The Present and Future of the Medical Internet of Things
The Internet of Things (IoT) is a basic concept to understand. Devices everywhere are now connecting to the internet….our phones, coffee makers, and watches now receive and deliver data across the World Wide Web. The only thing to figure out is… how does it affect you? How can you and others benefit from IoT, and how will those benefits expand in the future? The answer is as simple as a regular check-up with your doctor.
Medicine is gravitating more and more towards technological solutions. Over the past several years, medicine has migrated its physical patient files to electronic databases. These Electronic Health Records (or EMRs) allow doctors and organizations to share and compare patient data with no barrier to distance. The next step in the Medical Internet of Things is how devices present in the home will synchronize with your medical data.

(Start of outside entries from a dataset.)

(** * SetupHalo: construction of the halo-exchange plan (src/SetupHalo.cpp)

    A shallow embedding of [SetupHalo] and proofs about the plan it builds.

    What is modelled: the MPI build of the function (HPCG_NOMPI undefined),
    with the [DEBUG] macro as a boolean argument, and, apart from it, the
    build without MPI ([SetupHalo_NOMPI]).  The text written to
    [HPCG_fout] and the [DETAILEDDEBUG] code are left out.  The loop of
    line 141, a [#pragma omp parallel for], is run sequentially, in index
    order.

    Integers: [int], [char], [local_int_t] and [global_int_t] values are
    carried by [Z].  The typedefs of [local_int_t] and [global_int_t] are
    not among the sources at hand; the conversion of a [global_int_t] to a
    [local_int_t], which the function makes for the key of
    [externalToLocalMap] (lines 129 and 149) and, without MPI, for the copy
    of line 60, goes through the parameter [to_local_int].  Additions and
    [size()] results are not reduced: the development covers runs in which
    they stay in the range of their type (a signed overflow is undefined in
    C++).

    Memory: an array is a list; an access outside it is undefined behaviour
    and gives [Undefined].  A cell of an array obtained from [new T[n]] is
    [None] until it is written. *)

From Stdlib Require Import ZArith List Bool Lia Sorted FinFun.
From Stdlib Require Floats.SpecFloat.
Import ListNotations.
Local Open Scope Z_scope.

(** ** Outcomes of a run *)

Inductive outcome (T : Type) : Type :=
| Done (x : T)   (* the code ran to its end *)
| Aborted        (* an [assert] failed *)
| Undefined.     (* an array was accessed outside its extent *)

Arguments Done {T} x.
Arguments Aborted {T}.
Arguments Undefined {T}.

Definition bind {T U : Type} (c : outcome T) (k : T -> outcome U) : outcome U :=
  match c with
  | Done x => k x
  | Aborted => Aborted
  | Undefined => Undefined
  end.

Notation "x <- c ;; k" := (bind c (fun x => k))
  (at level 61, c at next level, right associativity).
Notation "' pat <- c ;; k" := (bind c (fun x => match x with pat => k end))
  (at level 61, pat pattern, c at next level, right associativity).

Definition assert (b : bool) : outcome unit := if b then Done tt else Aborted.

(** [for (x = 0; x < n; x++) body]: [Z.to_nat n] rounds, none when [n <= 0]. *)
Fixpoint for_loop {S : Type} (count : nat) (i : Z) (body : Z -> S -> outcome S)
  (s : S) : outcome S :=
  match count with
  | O => Done s
  | Datatypes.S count' => s' <- body i s ;; for_loop count' (i + 1) body s'
  end.

Definition for_upto {S : Type} (n : Z) (body : Z -> S -> outcome S) (s : S) : outcome S :=
  for_loop (Z.to_nat n) 0 body s.

(** A loop over the elements of a container, from [begin()] to [end()]. *)
Fixpoint for_each {T S : Type} (xs : list T) (body : T -> S -> outcome S)
  (s : S) : outcome S :=
  match xs with
  | [] => Done s
  | x :: xs' => s' <- body x s ;; for_each xs' body s'
  end.

(** ** Arrays *)

Definition load {T : Type} (a : list T) (i : Z) : outcome T :=
  if i <? 0 then Undefined
  else match nth_error a (Z.to_nat i) with
       | Some x => Done x
       | None => Undefined
       end.

Fixpoint list_set {T : Type} (a : list T) (k : nat) (x : T) : list T :=
  match a, k with
  | [], _ => []
  | _ :: a', O => x :: a'
  | y :: a', Datatypes.S k' => y :: list_set a' k' x
  end.

Definition store {T : Type} (a : list T) (i : Z) (x : T) : outcome (list T) :=
  if (0 <=? i) && (i <? Z.of_nat (length a))
  then Done (list_set a (Z.to_nat i) x)
  else Undefined.

(** [new T[n]]: [n] cells, none of them written. *)
Definition new_array (T : Type) (n : Z) : list (option T) :=
  repeat None (Z.to_nat n).

(** ** [std::set<global_int_t>]: the elements in ascending order *)

Module OrdSet.

Definition t : Type := list Z.

Definition empty : t := [].

Fixpoint insert (x : Z) (s : t) : t :=
  match s with
  | [] => [x]
  | y :: s' =>
      if x <? y then x :: s
      else if x =? y then s
      else y :: insert x s'
  end.

Definition size (s : t) : Z := Z.of_nat (length s).

Definition ascending (s : t) : Prop := StronglySorted Z.lt s.

End OrdSet.

(** ** [std::map<K, V>] with integer keys: the entries in ascending key order *)

Module OrdMap.

Definition t (V : Type) : Type := list (Z * V).

Definition empty {V : Type} : t V := [].

Fixpoint find {V : Type} (k : Z) (m : t V) : option V :=
  match m with
  | [] => None
  | (k', v) :: m' => if k =? k' then Some v else find k m'
  end.

(** The entry of [k] is set to [v]; it is created in key order when the
    map has none. *)
Fixpoint put {V : Type} (k : Z) (v : V) (m : t V) : t V :=
  match m with
  | [] => [(k, v)]
  | (k', v') :: m' =>
      if k <? k' then (k, v) :: m
      else if k =? k' then (k, v) :: m'
      else (k', v') :: put k v m'
  end.

(** [m[k]]: the value of [k], with the map in which [k] has an entry; an
    absent key gets the value-initialised [d]. *)
Definition subscript {V : Type} (d : V) (k : Z) (m : t V) : V * t V :=
  match find k m with
  | Some v => (v, m)
  | None => (d, put k d m)
  end.

Definition size {V : Type} (m : t V) : Z := Z.of_nat (length m).

Definition keys {V : Type} (m : t V) : list Z := map fst m.

Definition ascending {V : Type} (m : t V) : Prop := StronglySorted Z.lt (keys m).

(** What [m[k]] evaluates to. *)
Definition get {V : Type} (d : V) (k : Z) (m : t V) : V :=
  match find k m with
  | Some v => v
  | None => d
  end.

End OrdMap.

(** ** The data of the benchmark *)

Abbreviation local_int_t := Z (only parsing).
Abbreviation global_int_t := Z (only parsing).
Definition double : Type := SpecFloat.spec_float.

(** Modelled from the spec: the declaration of [Geometry] is missing from
    the sources at hand.  The spec gives a geometry a process rank and a
    process count; [SetupHalo] reads [geom.rank] (and prints [geom.size]). *)
Record Geometry : Type := {
  rank : Z;
  size : Z
}.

According to a recent article in the Healthcare Informatics Research (HIR) journal, "The convergence of medicine and information technologies…will transform healthcare as we know it, curbing costs, reducing inefficiencies, and saving lives." The author cites as examples the development of "advanced sensor hardware" such as "wearables for Parkinson's disease and multiple sclerosis patients…" which monitor the inflicted and provide advice to them regarding their medication. The author predicts similar sensors in inhalers and autoinjectors will also collect data to assist the patient and physician in their care. Kristina Furlan, data solutions project manager at the medical emergency specialist company Physio-Control, noted in an interview with Forbes, " Internet connectivity will, among other capabilities, allow previously disparate medical devices to interact with one another, [providing links to] care providers inside and outside the hospital…"
In other words, the connectivity of all devices that capture our data, from thermometers to blood pressures, will someday be able to be uploading seamlessly and accurately into our medical records.